However, I have a feeling that many fans and audience members could not handle this tragic turn of events and began lashing out via memes and angry messages to Chris Pratt because they believed they were promised a happy ending. When people go to see a superhero movie, they expect the hero(es) to prevail. That’s just how the superhero genre works, and that’s why a lot of critics write the genre off as having little merit. But, to quote Dr. Seuss’s Oh! The Places You’ll Go!, “Except when you don’t. Because sometimes, you won’t.” This was never going to be a story with a happy ending. Avengers: Infinity War is a modern tragedy about failing to save the world. About being unable to save it. We may want happy endings, but sometimes we can learn more from a sad and/or upsetting ending.

You see, both Infinity War and Romeo and Juliet almost have happy endings. ALMOST. If only Romeo had arrived a few minutes later, if only Juliet had awakened a little bit sooner; if only Star Lord hadn’t lost his temper over Gamora’s death, if only Thor had gone for the head instead of the heart. The audience and the heroes almost got what they wanted, only to have it ripped from their grasp at the last second. That’s why we react to these kinds of tragedies so viscerally. It’s why people flipped out at Chris Pratt. We feel that loss as sharply as the characters do.

But wait, didn’t I mention earlier that Thanos is our protagonist? Yes. So what does he lose? Well, as he tells a vision of young Gamora, “Everything.” He balanced the universe, but in the process he sacrificed all of his adoptive children, except for his least favorite, Nebula, as well as his armies. Additionally, the Gauntlet looks damaged after the finger-snap, so he lost that, too. In the end, his losses outweigh his gains. Thanos experiences a true Pyrrhic Victory.

Finally, quite a few people (including film critics) view these kinds of films as products rather than art (which they are to a certain degree), so it’s possible to see this film as a failed product, since it upset so many consumers. But fiction is not like other products. It doesn’t have to make its consumers thoroughly happy in order to be successful. A novel, a poem, or a superhero film can upset its audience and still be regarded as well-executed. With fiction, success should not be rated in how happy the audience is at the end of the experience, but how emotionally engaged the audience is with the material. As far as I can tell, audiences engaged pretty deeply with Avengers: Infinity War, and their strong feelings about what happened in this film should be the benchmark of this film’s success, far more than its box office numbers.

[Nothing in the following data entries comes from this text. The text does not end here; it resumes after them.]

(* ===== verification/Group.v ===== *)
(** Grouping of a correlated dump: [group.go] and [util.go] of
    [lib/codeintel/lsif/conversion].

    The goroutines that fill the channels are not cancelled here: a channel is the
    list of the values that are sent. *)
From S2P Require Import Prelude GoStr GoLib GoMap IdSets Lsif Canonicalize Precise.

Section Group.
Context {G : GoRuntime}.

(** ** [util.go] *)

Definition makeKey (parts : list gostring) : gostring := Join parts (str ":").

Definition toID (id : Z) : ID := if (id =? 0)%Z then [] else FormatInt id.

(** The zero values of missing entries. *)
Definition zeroRange : Range := MkRange (MkRangeData (MkPos 0 0) (MkPos 0 0)) None 0 0 0 0.
Definition zeroMoniker : Moniker := MkMoniker [] [] [] 0.
Definition zeroPackage : PackageInformation := MkPackage [] [] [].

(** ** Documents *)

Definition document_Moniker (state : State) (document : precise_DocumentData) (monikerID : Z) : precise_DocumentData :=
  let moniker := default zeroMoniker (MonikerData state !! monikerID) in
  let monikers := <[toID monikerID := MkPMoniker (Kind moniker) (Scheme moniker) (Identifier moniker)
      (toID (PackageInformationID moniker))]> (doc_Monikers document) in
  let packages :=
    if negb (PackageInformationID moniker =? 0)%Z then
      let info := default zeroPackage (PackageInformationData state !! PackageInformationID moniker) in
      <[toID (PackageInformationID moniker) := MkPPackageInformation [] (p_Name info) (p_Version info)]>
        (doc_PackageInformation document)
    else doc_PackageInformation document in
  MkPDocument (doc_Ranges document) (doc_HoverResults document) monikers packages (doc_Diagnostics document).

Definition precise_range (r : Range) (monikerIDs : list ID) : precise_RangeData :=
  MkPRange (Line (Start (r_Data r))) (Character (Start (r_Data r))) (Line (End_ (r_Data r))) (Character (End_ (r_Data r)))
    (toID (r_DefinitionResultID r)) (toID (r_ReferenceResultID r)) (toID (r_ImplementationResultID r))
    (toID (r_HoverResultID r)) monikerIDs.

Definition document_Range (n : nat) (state : State) (document : precise_DocumentData) (rangeID : Z)
    : run precise_DocumentData :=
  let rangeData := default zeroRange (RangeData state !! rangeID) in
  let! _ := SetMap.NumIDsForKey (Monikers state) rangeID in
  let! ids := SetMap.EachID n (Monikers state) rangeID in
  let document := fold_left (document_Moniker state) ids document in
  let ranges := <[toID rangeID := precise_range rangeData (map toID ids)]> (doc_Ranges document) in
  let hovers :=
    if negb (r_HoverResultID rangeData =? 0)%Z then
      <[toID (r_HoverResultID rangeData) := default [] (HoverData state !! r_HoverResultID rangeData)]>
        (doc_HoverResults document)
    else doc_HoverResults document in
  Done (MkPDocument ranges hovers (doc_Monikers document) (doc_PackageInformation document) (doc_Diagnostics document)).

Definition precise_diagnostic (d : Diagnostic) : DiagnosticData :=
  MkPDiagnostic (Severity d) (Code d) (Message d) (d_Source d) (StartLine d) (StartCharacter d) (EndLine d) (EndCharacter d).

Definition serializeDocument (n : nat) (state : State) (documentID : Z) : run precise_DocumentData :=
  let! _ := SetMap.NumIDsForKey (Contains state) documentID in
  let! _ := SetMap.NumIDsForKey (Diagnostics state) documentID in
  let! rangeIDs := SetMap.EachID n (Contains state) documentID in
  let! document := run_fold (document_Range n state) rangeIDs zeroDocument in
  let! diagnosticIDs := SetMap.EachID n (Diagnostics state) documentID in
  Done (MkPDocument (doc_Ranges document) (doc_HoverResults document) (doc_Monikers document)
    (doc_PackageInformation document)
    (concat (map (fun id => map precise_diagnostic (default [] (DiagnosticResults state !! id))) diagnosticIDs))).

Definition serializeBundleDocuments (n : nat) (state : State) : run (list (gostring * precise_DocumentData)) :=
  run_fold (fun rows entry =>
      if HasPrefix entry.2 (str "..") then Done rows
      else
        let! document := serializeDocument n state entry.1 in
        Done (rows ++ [(entry.2, document)]))
    (map_range n (DocumentData state)) [].

(** ** Result chunks *)

Definition resultsPerResultChunk : Z := 512%Z.

Definition assign_chunk (numResultChunks : Z) (chunkAssignments : gmap Z (list (Z * DefaultIDSetMap)))
    (entry : Z * DefaultIDSetMap) : run (gmap Z (list (Z * DefaultIDSetMap))) :=
  let! index := HashKey (toID entry.1) numResultChunks in
  Done (<[index := default [] (chunkAssignments !! index) ++ [entry]]> chunkAssignments).

(** [Less] of [sortableDocumentIDRangeIDs], on two elements. *)
Definition less_document_range (state : State) (documentPaths : gmap gostring gostring) (rangeIDMap : gmap gostring Z)
    (a b : DocumentIDRangeID) : bool :=
  let path x := default [] (documentPaths !! dr_DocumentID x) in
  let start x := Start (r_Data (default zeroRange (RangeData state !! default 0%Z (rangeIDMap !! dr_RangeID x)))) in
  if negb (gs_eqb (path a) (path b)) then negb (gs_ltb (path b) (path a))
  else
    let cmp := wrap64 (Line (start a) - Line (start b)) in
    if negb (cmp =? 0)%Z then (cmp <? 0)%Z
    else (wrap64 (Character (start a) - Character (start b)) <? 0)%Z.

(** One result of a chunk. *)
Definition chunk_entry (n : nat) (state : State) (chunk : ResultChunkData) (entry : Z * DefaultIDSetMap)
    : run ResultChunkData :=
  let! documents := SetMap.Each n entry.2 in
  let documentPaths := fold_left (fun m e => <[toID e.1 := default [] (DocumentData state !! e.1)]> m)
    documents (ch_DocumentPaths chunk) in
  let pairs := concat (map (fun e => map (fun rangeID => (e.1, rangeID)) (IDSet.Each n e.2)) documents) in
  let rangeIDMap := fold_left (fun m p => <[toID p.2 := p.2]> m) pairs ∅ in
  let documentIDRangeIDs := map (fun p => MkDocumentIDRangeID (toID p.1) (toID p.2)) pairs in
  Done (MkChunk documentPaths
    (<[toID entry.1 := sort_slice (less_document_range state documentPaths rangeIDMap) documentIDRangeIDs]>
      (ch_DocumentIDRangeIDs chunk))).

Definition result_entries (n : nat) (state : State) : list (Z * DefaultIDSetMap) :=
  map_range n (DefinitionData state) ++ map_range n (ReferenceData state) ++ map_range n (ImplementationData state).

Definition serializeResultChunks (n : nat) (state : State) (numResultChunks : Z) : run (list (Z * ResultChunkData)) :=
  let! chunkAssignments := run_fold (assign_chunk numResultChunks) (result_entries n state) ∅ in
  run_fold (fun rows e =>
      if Nat.eqb (length e.2) 0 then Done rows
      else
        let! chunk := run_fold (chunk_entry n state) e.2 zeroChunk in
        Done (rows ++ [(e.1, chunk)]))
    (map_range n chunkAssignments) [].

(** ** Moniker locations *)

(** The identifiers of the results with monikers of a kind, scheme and identifier. *)
Definition add_result (kinds : list gostring) (state : State) (id : Z)
    (m : gmap gostring (gmap gostring (gmap gostring (list Z)))) (monikerID : Z)
    : gmap gostring (gmap gostring (gmap gostring (list Z))) :=
  let moniker := default zeroMoniker (MonikerData state !! monikerID) in
  if negb (existsb (gs_eqb (Kind moniker)) kinds) then m
  else
    let bySchemes := default ∅ (m !! Kind moniker) in
    let byIdentifiers := default ∅ (bySchemes !! Scheme moniker) in
    let ids := default [] (byIdentifiers !! Identifier moniker) ++ [id] in
    <[Kind moniker := <[Scheme moniker := <[Identifier moniker := ids]> byIdentifiers]> bySchemes]> m.

(** [Less] of [sortableLocations]. *)
Definition less_location (a b : LocationData) : bool :=
  if negb (gs_eqb (loc_URI a) (loc_URI b)) then negb (gs_ltb (loc_URI b) (loc_URI a))
  else
    let cmp := wrap64 (loc_StartLine a - loc_StartLine b) in
    if negb (cmp =? 0)%Z then (cmp <? 0)%Z else (loc_StartCharacter a <? loc_StartCharacter b)%Z.

Definition location_of (state : State) (uri : gostring) (rangeID : Z) : LocationData :=
  let r := r_Data (default zeroRange (RangeData state !! rangeID)) in
  MkLocation uri (Line (Start r)) (Character (Start r)) (Line (End_ r)) (Character (End_ r)).

Definition result_locations (n : nat) (state : State) (data : gmap Z DefaultIDSetMap) (locations : list LocationData) (id : Z)
    : run (list LocationData) :=
  match data !! id with
  | None => Panics "invalid memory address or nil pointer dereference"
  | Some ranges =>
      let! documents := SetMap.Each n ranges in
      Done (locations ++ concat (map (fun e =>
        let uri := default [] (DocumentData state !! e.1) in
        if HasPrefix uri (str "..") then [] else map (location_of state uri) (IDSet.Each n e.2)) documents))
  end.

Definition gatherMonikersLocations (n : nat) (state : State) (data : gmap Z DefaultIDSetMap) (kinds : list gostring)
    (getResultID : Range -> Z) : run (list MonikerLocations) :=
  let! monikers := run_fold (fun monikers entry =>
      let resultID := getResultID entry.2 in
      if negb (resultID =? 0)%Z then
        let! ids := SetMap.Get (Monikers state) entry.1 in
        SetMap.UnionIDSet n monikers resultID ids
      else Done monikers)
    (map_range n (RangeData state)) SetMap.NewDefaultIDSetMap in
  let! byKind := run_fold (fun m entry =>
      let! ids := SetMap.Get monikers entry.1 in
      match ids with
      | None => Done m
      | Some monikerIDs => Done (fold_left (add_result kinds state entry.1) (IDSet.Each n monikerIDs) m)
      end)
    (map_range n data) ∅ in
  let rows := concat (map (fun k => concat (map (fun s => map (fun i => (k.1, s.1, i.1, i.2))
    (map_range n s.2)) (map_range n k.2))) (map_range n byKind)) in
  run_fold (fun out '(kind, scheme, identifier, ids) =>
      let! locations := run_fold (result_locations n state data) ids [] in
      if Nat.eqb (length locations) 0 then Done out
      else Done (out ++ [MkMonikerLocations kind scheme identifier (sort_slice less_location locations)]))
    rows [].

(** ** Packages *)

Definition package_of (state : State) (id : Z) : Package :=
  let source := default zeroMoniker (MonikerData state !! id) in
  let info := default zeroPackage (PackageInformationData state !! PackageInformationID source) in
  MkPackageOf (Scheme source) [] (p_Name info) (p_Version info).

Definition package_key (p : Package) : gostring := makeKey [pk_Scheme p; pk_Name p; pk_Version p].

Definition gatherPackages (n : nat) (state : State) : list Package :=
  let uniques := fold_left (fun m id => <[package_key (package_of state id) := package_of state id]> m)
    (IDSet.Each n (ExportedMonikers state)) (∅ : gmap gostring Package) in
  (map_range n uniques).*2.

(** The identifiers that are collected with a package are not used. *)
Definition collect_references (n : nat) (state : State) (packageDefinitionKeySet : gset gostring)
    (uniques : gmap gostring (Package * list gostring)) (monikers : IDSet) : gmap gostring (Package * list gostring) :=
  fold_left (fun uniques id =>
      let source := default zeroMoniker (MonikerData state !! id) in
      let key := package_key (package_of state id) in
      if bool_decide (key ∈ packageDefinitionKeySet) then uniques
      else <[key := (package_of state id, default [] (snd <$> uniques !! key) ++ [Identifier source])]> uniques)
    (IDSet.Each n monikers) uniques.

Definition gatherPackageReferences (n : nat) (state : State) (packageDefinitions : list Package) : list Package :=
  let keys := list_to_set (map package_key packageDefinitions) in
  let uniques := collect_references n state keys ∅ (ImportedMonikers state) in
  let uniques := collect_references n state keys uniques (ImplementedMonikers state) in
  map (fun e => e.2.1) (map_range n uniques).

(** ** The bundle *)

(** The division of floats is exact: the numbers are small. *)
Definition num_chunks (numResults : nat) : Z := Z.max 1 (Z.of_nat numResults / resultsPerResultChunk).

Definition groupBundleData (n : nat) (state : State) : run GroupedBundleDataChans :=
  let numResults := size (DefinitionData state) + size (ReferenceData state) + size (ImplementationData state) in
  let numResultChunks := num_chunks numResults in
  let! documents := serializeBundleDocuments n state in
  let! resultChunks := serializeResultChunks n state numResultChunks in
  let! definitionRows := gatherMonikersLocations n state (DefinitionData state) [str "export"] r_DefinitionResultID in
  let! referenceRows := gatherMonikersLocations n state (ReferenceData state) [str "import"; str "export"] r_ReferenceResultID in
  let! implementationRows := gatherMonikersLocations n state (DefinitionData state) [str "implementation"] r_DefinitionResultID in
  let packages := gatherPackages n state in
  let packageReferences := gatherPackageReferences n state packages in
  Done (MkChans (ProjectRoot state) numResultChunks documents resultChunks definitionRows referenceRows
    implementationRows packages packageReferences).

(** The whole conversion. *)
Definition Correlate {U : UnicodeTables} (n : nat) (root : gostring) (pairs : list (result lerror reader_Element))
    (getChildren : option (list gostring -> result lerror (gmap gostring (list gostring))))
    : run (result lerror GroupedBundleDataChans) :=
  let? state := correlateState n root pairs getChildren in
  let! groupedBundleData := groupBundleData n state in
  Done (Ok groupedBundleData).
End Group.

So if you re-watch this film and find yourself becoming upset at certain points in the story, that fine. That means Avengers: Infinity War has done its job, even if you don’t like the ending.

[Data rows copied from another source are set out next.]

(* ===== verification/GroupCorrect.v ===== *)
(** Grouping and queries: what a query of the bundle answers is what the state says. *)
From stdpp Require Import sorting.
From S2P Require Import Prelude GoStr GoLib GoMap IdSets IdSetFacts Lsif LsifFacts CanonChains.
From S2P Require Import Precise PreciseFacts Group GroupFacts GroupMonikers.

Section Packages.
Context {G : GoRuntime} (n : nat) (s : State).

Abbreviation key_of := (fun m => package_key (package_of s m)).

(** One package for each key of the monikers [P]. *)
Definition packages_of (P : Z -> Prop) (packages : list Package) : Prop :=
  NoDup (map package_key packages) /\
  (forall p, p ∈ packages -> exists m, P m /\ p = package_of s m) /\
  (forall m, P m -> package_key (package_of s m) ∈ map package_key packages).

Lemma unique_packages {V} (pkg : V -> Package) (m : gmap gostring V) (P : Z -> Prop) :
  (forall k v, m !! k = Some v -> exists id, P id /\ k = key_of id /\ pkg v = package_of s id) ->
  (forall id, P id -> is_Some (m !! key_of id)) ->
  packages_of P (map (fun e => pkg e.2) (map_range n m)).
Proof.
  intros H1 H2. assert (map package_key (map (fun e => pkg e.2) (map_range n m)) = (map_range n m).*1) as E.
  { rewrite map_map. apply map_ext_in. intros [k v] Hin. apply list_elem_of_In, elem_of_map_range, H1 in Hin as (id & _ & -> & E). cbn [fst snd]. by rewrite E. }
  split_and!.
  - rewrite E. apply NoDup_map_range_keys.
  - intros p ([k v] & <- & Hin)%list_elem_of_In%in_map_iff. apply list_elem_of_In, elem_of_map_range, H1 in Hin as (id & ? & _ & E'). exists id. split; [done|]. exact E'.
  - intros id Hid. rewrite E. by apply elem_of_map_range_keys, H2.
Qed.

Lemma gatherPackages_spec : wf_set (ExportedMonikers s) ->
  packages_of (fun m => m ∈ elems (ExportedMonikers s)) (gatherPackages n s).
Proof.
  intros Hw. unfold gatherPackages. cbv zeta. set (f := fun (m : gmap gostring Package) id => _).
  assert (forall l m, (forall k v, m !! k = Some v -> exists id, id ∈ elems (ExportedMonikers s) /\ k = key_of id /\ v = package_of s id) ->
    (forall id, id ∈ l -> id ∈ elems (ExportedMonikers s)) ->
    (forall k v, fold_left f l m !! k = Some v -> exists id, id ∈ elems (ExportedMonikers s) /\ k = key_of id /\ v = package_of s id) /\
    (forall k, is_Some (fold_left f l m !! k) <-> is_Some (m !! k) \/ exists id, id ∈ l /\ k = key_of id)) as H.
  { induction l as [|a l IH]; intros m Hm Hl; cbn [fold_left].
    { split; [done|]. intros k. split; [auto|]. by intros [?|(id & ?%not_elem_of_nil & _)]. }
    destruct (IH (f m a)) as [I1 I2].
    - intros k v [[<- <-]|[_ Hk]]%lookup_insert_Some; [exists a; split_and!; [apply Hl; by left|done|done]|by apply Hm].
    - intros id Hid. apply Hl. by right.
    - split; [done|]. intros k. rewrite I2. unfold f. rewrite lookup_insert_is_Some'. setoid_rewrite elem_of_cons. naive_solver. }
  destruct (H (IDSet.Each n (ExportedMonikers s)) ∅) as [H1 H2].
  - intros k v. by rewrite lookup_empty.
  - intros id. by rewrite elem_of_set_Each.
  - apply (unique_packages id); [done|]. intros id Hid. apply H2. right. exists id. by rewrite elem_of_set_Each.
Qed.

Lemma collect_references_spec (keys : gset gostring) u set (P : Z -> Prop) :
  wf_set set ->
  (forall k v, u !! k = Some v -> exists id, P id /\ k ∉ keys /\ k = key_of id /\ v.1 = package_of s id) ->
  (forall id, P id -> key_of id ∉ keys -> is_Some (u !! key_of id)) ->
  let u' := collect_references n s keys u set in
  (forall k v, u' !! k = Some v -> exists id, (P id \/ id ∈ elems set) /\ k ∉ keys /\ k = key_of id /\ v.1 = package_of s id) /\
  (forall id, P id \/ id ∈ elems set -> key_of id ∉ keys -> is_Some (u' !! key_of id)).
Proof.
  intros Hw H1 H2. unfold collect_references. cbv zeta. setoid_rewrite <- (elem_of_set_Each n set _ Hw).
  revert u P H1 H2. induction (IDSet.Each n set) as [|a l IH]; intros u P H1 H2; cbn [fold_left].
  { split; [intros k v Hk; destruct (H1 k v Hk) as (id & ? & ?); by exists id; auto|].
    intros id [?|?%not_elem_of_nil] ?; [by apply H2|done]. }
  set (u1 := if bool_decide _ then _ else _). destruct (IH u1 (fun id => P id \/ id = a)) as [I1 I2].
  - intros k v. unfold u1. case_bool_decide as Hk; [intros Hv; destruct (H1 k v Hv) as (id & ? & ?); exists id; auto|].
    intros [[<- <-]|[_ Hv]]%lookup_insert_Some; [exists a; auto|]. destruct (H1 k v Hv) as (id & ? & ?). exists id. auto.
  - intros id Hid Hk. unfold u1. case_bool_decide as Ha.
    + destruct Hid as [?| ->]; [by apply H2|done].
    + apply lookup_insert_is_Some'. destruct Hid as [?| ->]; [right; by apply H2|by left].
  - setoid_rewrite elem_of_cons. split.
    + intros k v Hv. destruct (I1 k v Hv) as (id & ? & ?). exists id. intuition auto.
    + intros id Hid. apply I2. tauto.
Qed.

Note: I know that this film has an as-of-yet untitled direct sequel arriving next year, and many fans believe every dead character will be brought back. I don’t know that every death will be undone, but I know that for the characters who come back, nothing will be the same. As of this writing, Avengers: Infinity War is still a tragedy, and the emotional effects of this story cannot be undone, even if the dead characters come back.